BioTech Research Center, Óbuda University, 1034 Budapest, Hungary.
Sensors (Basel). 2025 Jul 17;25(14):4465. doi: 10.3390/s25144465.
The rapid advancement of genomic technologies has significantly transformed biomedical research and clinical applications, particularly in oncology. Identifying patient-specific genetic mutations has become a crucial tool for early cancer detection and personalized treatment strategies. Detecting tumors at the earliest possible stage provides critical insights beyond traditional tissue analysis. This paper presents a novel cyber-physical system that combines high-resolution tissue scanning, laser microdissection, next-generation sequencing, and genomic analysis to offer a comprehensive solution for early cancer detection. We describe the methodologies for scanning tissue samples, image processing of the morphology of single cells, quantifying morphometric parameters, and generating and analyzing real-time genomic metadata. Additionally, the intelligent system integrates data from open-access genomic databases for gene-specific molecular pathways and drug targets. The developed platform also includes powerful visualization tools, such as colon-specific gene filtering and heatmap generation, to provide detailed insights into genomic heterogeneity and tumor foci. The integration and visualization of multimodal single-cell genomic metadata alongside tissue morphology and morphometry offer a promising approach to precision oncology.

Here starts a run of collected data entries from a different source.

(** ** No connection object is lost *)

Lemma idle_of_delete target h s :
  idle_of h (set_connections (delete target) s)
  = if decide (target = h) then [] else idle_of h s.
Proof.
  unfold idle_of. cbn. case_decide as Hh.
  - subst. by rewrite lookup_delete_eq.
  - by rewrite lookup_delete_ne.
Qed.

Lemma is_Some_free_list ps (hp : gmap nat DBClientConnection) p :
  is_Some (free_list ps hp !! p) → is_Some (hp !! p) ∧ p ∉ ps.
Proof.
  rewrite lookup_free_list. case_decide; [intros [? ?]; done | done].
Qed.

Lemma elem_of_conn_kept now l p :
  p ∈ conn <$> l → p ∉ conn <$> expired now l → p ∈ conn <$> kept now l.
Proof.
  intros Hin Hnot. apply list_elem_of_fmap in Hin as (r & -> & Hr).
  apply list_elem_of_fmap_2. apply elem_of_kept_iff. split; [|done].
  destruct (decide (keeps now r)) as [|Hexp]; [done|]. exfalso. apply Hnot.
  apply list_elem_of_fmap_2. unfold expired. by apply list_elem_of_filter.
Qed.

(** What holds [p] after the idle list of [target] was swept. *)
Lemma held_swept now target l p s :
  held p s → _connections s !! target = Some l → p ∉ conn <$> expired now l →
  p ∈ conn <$> _inUseConnections s
  ∨ (∃ h, h ≠ target ∧ p ∈ conn <$> idle_of h s)
  ∨ p ∈ conn <$> kept now l.
Proof.
  intros [Huse|[h Hidle]] Hl Hnot; [by left|]. right.
  destruct (decide (h = target)) as [->|Hne]; [|left; by exists h].
  right. rewrite (idle_of_lookup _ _ _ Hl) in Hidle. by apply elem_of_conn_kept.
Qed.

Lemma held_lists p s s' :
  _connections s' = _connections s → _inUseConnections s' = _inUseConnections s →
  held p s → held p s'.
Proof. intros H1 H2. unfold held, idle_of. by rewrite H1, H2. Qed.

Lemma erase_other iter l p : p ≠ iter → p ∈ conn <$> l → p ∈ conn <$> erase iter l.
Proof.
  intros Hne. induction l as [|c l IH]; [done|]. cbn.
  destruct (Nat.eqb_spec (conn c) iter) as [Heq|Hc].
  - rewrite elem_of_cons. intros [->|?]; [congruence | done].
  - rewrite fmap_cons, !elem_of_cons. intros [->|?]; [by left | right; auto].
Qed.

Lemma acquire_no_leak env target now timeout s :
  no_leak s →
  post (acquireConnection env target now timeout) s
       (fun _ => no_leak) (fun _ => no_leak).
Proof.
  intros Hs. unfold acquireConnection. post_step.
  eapply post_weaken; [apply post_sweep_frame | | done].
  intros ? s1 (F1 & F2 & _ & _ & F5).
  assert (no_leak s1) as Hs1.
  { intros p [x Hp]. apply (held_lists p s); [done|done|].
    apply Hs. exists x. by eapply lookup_weaken. }
  repeat post_step.
  eapply post_weaken;
    [apply (loop_rule now env target timeout no_leak
              (fun _ => no_leak) (fun _ => no_leak)); [| | | exact Hs1 | lia] | |done].
  - by intros.
  - intros s2 l Hs2 Hl Hk p Hp. cbn in Hp.
    apply is_Some_free_list in Hp as [Hp Hnot].
    destruct (held_swept now target l p s2 (Hs2 p Hp) Hl Hnot) as [Huse|[(h & Hne & Hh)|Hkept]].
    + by left.
    + right. exists h. unfold marked_never_stale.
      change (idle_of h (set_lastUsedHosts ?f (set_connections ?g (set_heap ?k ?s))))
        with (idle_of h (set_connections g s)).
      by rewrite idle_of_insert, decide_False.
    + rewrite Hk in Hkept. by apply elem_of_nil in Hkept.
  - intros s2 l c rest x Hs2 Hl Hk Hx.
    assert (∀ p, is_Some (heap s2 !! p) → p ∉ conn <$> expired now l → p ≠ conn c →
                 p ∈ conn <$> _inUseConnections s2
                 ∨ ∃ h, p ∈ conn <$> idle_of h (set_connections <[target := rest]> s2))
      as Hrest.
    { intros p Hp Hnot Hne.
      destruct (held_swept now target l p s2 (Hs2 p Hp) Hl Hnot)
        as [Huse|[(h & Hh & Hin)|Hkept]].
      - by left.
      - right. exists h. by rewrite idle_of_insert, decide_False.
      - right. exists target. rewrite idle_of_insert, decide_True by done.
        rewrite Hk, fmap_cons in Hkept. by apply elem_of_cons in Hkept as [?|?]. }
    assert (no_leak (candidate_destroyed target c rest
                       (set_heap (free_list (conn <$> expired now l)) s2))) as Hd.
    { intros p Hp. cbn in Hp.
      destruct (decide (p = conn c)) as [->|Hne];
        [rewrite lookup_delete_eq in Hp; by destruct Hp|].
      rewrite lookup_delete_ne in Hp by done.
      apply is_Some_free_list in Hp as [Hp Hnot].
      destruct (Hrest p Hp Hnot Hne) as [?|[h ?]]; [by left | right; by exists h]. }
    destruct (isStillConnected env (conn c)); [|done|done].
    intros p Hp. cbn in Hp.
    destruct (decide (p = conn c)) as [->|Hne]; [left; cbn; by left|].
    rewrite lookup_insert_ne in Hp by done.
    apply is_Some_free_list in Hp as [Hp Hnot].
    destruct (Hrest p Hp Hnot Hne) as [?|[h ?]]; [left; cbn; by right | right; by exists h].
  - intros [it|] s2 Hs2; [by post_step|].
    unfold post. rewrite dial_cases.
    assert (no_leak (dial_failed env s2)) as Hfail.
    { intros p Hp. cbn in Hp.
      destruct (decide (p = operator_new env s2)) as [->|Hne];
        [rewrite lookup_delete_eq in Hp; by destruct Hp|].
      rewrite lookup_delete_ne in Hp by done. by apply Hs2. }
    assert (no_leak (dial_succeeded env target now timeout s2)) as Hok.
    { intros p Hp. cbn in Hp.
      destruct (decide (p = operator_new env s2)) as [->|Hne]; [left; cbn; by left|].
      rewrite lookup_insert_ne in Hp by done.
      destruct (Hs2 p Hp) as [?|[h ?]]; [left; cbn; by right | right; by exists h]. }
    destruct (negb (connect env target).1); [done|].
    destruct (isAuthEnabled env && negb (isInternalAuthSet env)); [done|].
    by destruct (isAuthEnabled env && negb (authSucceeds env)).
Qed.


Lemma destroyed_no_leak iter info s :
  no_leak s → find_iter iter (_inUseConnections s) = Some info →
  no_leak (set_inUseConnections (fun _ => erase iter (_inUseConnections s))
             (set_heap (delete (conn info)) s)).
Proof.
  intros Hs Hf p Hp. apply find_iter_Some in Hf as [Hconn _]. cbn in Hp.
  destruct (decide (p = conn info)) as [->|Hne];
    [rewrite lookup_delete_eq in Hp; by destruct Hp|].
  rewrite lookup_delete_ne in Hp by done.
  destruct (Hs p Hp) as [Huse|[h Hh]]; [|right; by exists h].
  left. cbn. apply erase_other; [congruence | done].
Qed.

Lemma release_no_leak iter now s :
  no_leak s →
  post (releaseConnection iter now) s (fun _ => no_leak) (fun _ => no_leak).
Proof.
  intros Hs. unfold releaseConnection. repeat post_step.
  destruct (find_iter iter (_inUseConnections s)) as [info|] eqn:Hf; [|by post_step].
  destruct (negb (_shouldKeepConnection now info)).
  { apply post_destroy_inUse. intros info' Hf'. by apply destroyed_no_leak. }
  destruct (heap s !! conn info) as [c|] eqn:Hc; [|by post_step].
  post_step. apply post_cleanUp_list. repeat post_step.
  cbn [heap set_inUseConnections set_connections set_heap].
  destruct (free_list _ _ !! conn info); [|by post_step].
  post_step. apply find_iter_Some in Hf as [Hconn Hinfo].
  set (host := getServerHostAndPort c). intros p Hp. cbn in Hp.
  apply is_Some_free_list in Hp as [Hp Hnot].
  destruct (Hs p Hp) as [Huse|[h Hh]].
  - destruct (decide (p = iter)) as [->|Hne].
    + right. exists host. unfold idle_of. cbn. rewrite lookup_insert_eq. cbn.
      rewrite Hconn. by left.
    + left. cbn. by apply erase_other.
  - right. exists h. unfold idle_of. cbn -[kept].
    destruct (decide (host = h)) as [<-|Hhost].
    + rewrite lookup_insert_eq. cbn -[kept]. right. by apply elem_of_conn_kept.
    + by rewrite lookup_insert_ne.
Qed.

Lemma destroy_no_leak iter s :
  no_leak s → post (destroyConnection iter) s (fun _ => no_leak) (fun _ => no_leak).
Proof.
  intros Hs. unfold destroyConnection. apply post_destroy_inUse.
  intros info Hf. by apply destroyed_no_leak.
Qed.

Lemma closeAll_no_leak s :
  no_leak s → post closeAllInUseConnections s (fun _ => no_leak) (fun _ => no_leak).
Proof.
  intros Hs. unfold closeAllInUseConnections. repeat post_step.
  apply post_forM_; [|done]. intros info s' _ Hs'.
  unfold post, shutdown_port. destruct (heap s' !! conn info) as [x|] eqn:Hx; [|done].
  intros p Hp. cbn in Hp. apply (held_lists p s'); [done|done|]. apply Hs'.
  destruct (decide (p = conn info)) as [->|Hne]; [by exists x|].
  by rewrite lookup_insert_ne in Hp.
Qed.

Lemma cleanUp_hosts_no_leak now entries s s' :
  NoDup entries.*1 →
  (∀ h l, (h, l) ∈ entries → _connections s !! h = Some l) →
  no_leak s →
  forM_ (cleanUpHost now) entries s = Ret tt s' → no_leak s'.
Proof.
  revert s. induction entries as [|[h0 l0] es IH]; intros s Hnd Hentries Hs.
  - by intros [= <-].
  - cbn in Hnd. apply NoDup_cons in Hnd as [Hh0 Hnd].
    cbn [forM_]. unfold bind at 1.
    destruct (cleanUpHost now (h0, l0) s) as [[] s1| | |] eqn:Hhost; try done.
    apply (IH s1 Hnd); clear IH.
    + intros h l Hin. assert (h ≠ h0) as Hne.
      { intros ->. apply Hh0. apply list_elem_of_fmap. by exists (h0, l). }
      assert (_connections s !! h = Some l) as Hl by (apply Hentries; by right).
      revert Hhost. unfold cleanUpHost, bind. cbn [fst snd].
      destruct (_cleanUpOlderThan_inlock_list now l0 s) as [l' s2| | |] eqn:Hc; try done.
      apply cleanUp_list_Ret in Hc as [-> ->].
      destruct (kept now l0); intros [= <-]; cbn.
      * by rewrite lookup_delete_ne.
      * by rewrite lookup_insert_ne.
    + assert (_connections s !! h0 = Some l0) as Hl0 by (apply Hentries; by left).
      revert Hhost. unfold cleanUpHost, bind. cbn [fst snd].
      destruct (_cleanUpOlderThan_inlock_list now l0 s) as [l' s2| | |] eqn:Hc; try done.
      apply cleanUp_list_Ret in Hc as [-> ->].
      destruct (kept now l0) as [|c k] eqn:Hk; intros [= <-]; intros p Hp; cbn in Hp;
        apply is_Some_free_list in Hp as [Hp Hnot];
        destruct (held_swept now h0 l0 p s (Hs p Hp) Hl0 Hnot)
          as [Huse|[(h & Hne & Hh)|Hkept]].
      * by left.
      * right. exists h.
        change (idle_of h (set_connections ?f (set_heap ?g ?s)))
          with (idle_of h (set_connections f s)).
        by rewrite idle_of_delete, decide_False.
      * rewrite Hk in Hkept. by apply elem_of_nil in Hkept.
      * by left.
      * right. exists h.
        change (idle_of h (set_connections ?f (set_heap ?g ?s)))
          with (idle_of h (set_connections f s)).
        by rewrite idle_of_insert, decide_False.
      * right. exists h0.
        change (idle_of h0 (set_connections ?f (set_heap ?g ?s)))
          with (idle_of h0 (set_connections f s)).
        rewrite idle_of_insert, decide_True by done. by rewrite <- Hk.
Qed.

Lemma cleanUp_no_leak now s :
  no_leak s → post (cleanUpOlderThan now) s (fun _ => no_leak) (fun _ => no_leak).
Proof.
  intros Hs.
  pose proof (post_cleanUp_inUse now s) as Hpost. unfold post in *.
  destruct (cleanUpOlderThan now s) as [[] s'| | |] eqn:Hrun; try done.
  revert Hrun. unfold cleanUpOlderThan, _cleanUpOlderThan_inlock, bind, get.
  apply cleanUp_hosts_no_leak; [apply NoDup_fst_map_to_list | | done].
  intros h l Hin. by apply elem_of_map_to_list.
Qed.

Lemma call_no_leak c s :
  no_leak s → post (call c) s (fun _ => no_leak) (fun _ => no_leak).
Proof.
  intros Hs. destruct c as [env target now timeout|iter now|iter|now|]; cbn.
  - post_step. eapply post_weaken; [by apply acquire_no_leak | | done].
    intros it s' Hs'. by post_step.
  - by apply release_no_leak.
  - by apply destroy_no_leak.
  - by apply cleanUp_no_leak.
  - by apply closeAll_no_leak.
Qed.

Lemma new_pool_no_leak tags : no_leak (ConnectionPool tags).
Proof. intros p [x Hp]. cbn in Hp. by rewrite lookup_empty in Hp. Qed.

Lemma calls_no_leak cs s :
  no_leak s → post (calls cs) s (fun _ => no_leak) (fun _ _ => False).
Proof.
  revert s. induction cs as [|c cs IH]; intros s Hs; [done|].
  unfold calls. cbn [forM_]. post_step.
  eapply post_weaken; [apply post_caught, (call_no_leak c s Hs) | | done].
  intros ? s' Hs'. by apply IH.
Qed.

Lemma nodes_of_elem p l : p ∈ conn <$> l → 0 < nodes_of p l.
Proof.
  unfold nodes_of. induction l as [|c l IH]; [intros H; by apply elem_of_nil in H|].
  rewrite fmap_cons, elem_of_cons, filter_cons. intros [->|Hin].
  - rewrite decide_True by done. cbn. lia.
  - case_decide; [cbn; lia | by apply IH].
Qed.

Lemma sum_nodes_elem p (es : list ((string * N) * list ConnectionInfo)) h l :
  (h, l) ∈ es → nodes_of p l ≤ sum_list ((fun e => nodes_of p e.2) <$> es).
Proof.
  induction es as [|[h' l'] es IH]; [intros H; by apply elem_of_nil in H|].
  rewrite fmap_cons. cbn -[nodes_of]. intros Hin.
  apply elem_of_cons in Hin as [[= <- <-]|Hin]; [lia|].
  specialize (IH Hin). lia.
Qed.

Lemma held_holders p s : held p s → 0 < holders p s.
Proof.
  unfold holders. intros [Huse|[h Hh]].
  - apply nodes_of_elem in Huse. lia.
  - unfold idle_of in Hh. destruct (_connections s !! h) as [l|] eqn:Hl;
      [|by apply elem_of_nil in Hh].
    change (p ∈ conn <$> l) in Hh. apply nodes_of_elem in Hh.
    pose proof (sum_nodes_elem p (map_to_list (_connections s)) h l) as Hsum.
    assert ((h, l) ∈ map_to_list (_connections s)) as Hin by by apply elem_of_map_to_list.
    specialize (Hsum Hin). lia.
Qed.

(** X9.  In a pool reached from a new pool by calls of the public
    member functions, whichever blocks the allocator handed out, every
    connection object that has not been deleted is held by a list node,
    idle or in use: the pool loses no connection. *)
Theorem X9_live_connection_is_held tags cs s p x :
  calls cs (ConnectionPool tags) = Ret tt s →
  heap s !! p = Some x →
  1 ≤ holders p s
  ∧ ((∃ r, r ∈ _inUseConnections s ∧ conn r = p)
     ∨ (∃ h l r, _connections s !! h = Some l ∧ r ∈ l ∧ conn r = p)).
Proof.
  intros Hcalls Hp.
  pose proof (post_Ret _ _ _ _ _ _ (calls_no_leak cs _ (new_pool_no_leak tags)) Hcalls)
    as Hleak.
  assert (held p s) as Hheld by (apply Hleak; by exists x).
  split; [by apply held_holders|].
  destruct Hheld as [Huse|[h Hh]].
  - left. apply list_elem_of_fmap in Huse as (r & -> & Hr). by exists r.
  - right. unfold idle_of in Hh.
    destruct (_connections s !! h) as [l|] eqn:Hl; [|by apply elem_of_nil in Hh].
    apply list_elem_of_fmap in Hh as (r & -> & Hr). by exists h, l, r.
Qed.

基因组技术的快速发展显著改变了生物医学研究和临床应用,尤其是在肿瘤学领域。识别患者特异性基因突变已成为早期癌症检测和个性化治疗策略的关键工具。在尽可能早的阶段检测肿瘤提供了超越传统组织分析的关键见解。本文提出了一种新型的网络物理系统,该系统结合了高分辨率组织扫描、激光显微切割、下一代测序和基因组分析,为早期癌症检测提供了全面的解决方案。我们描述了扫描组织样本的方法、单细胞形态的图像处理、形态计量参数的量化以及实时基因组元数据的生成和分析。此外,该智能系统整合了来自开放获取基因组数据库的数据,用于特定基因的分子途径和药物靶点。所开发的平台还包括强大的可视化工具,如结肠特异性基因筛选和热图生成,以提供对基因组异质性和肿瘤病灶的详细见解。多模态单细胞基因组元数据与组织形态学和形态计量学的整合与可视化提供了一种有前景的精准肿瘤学方法。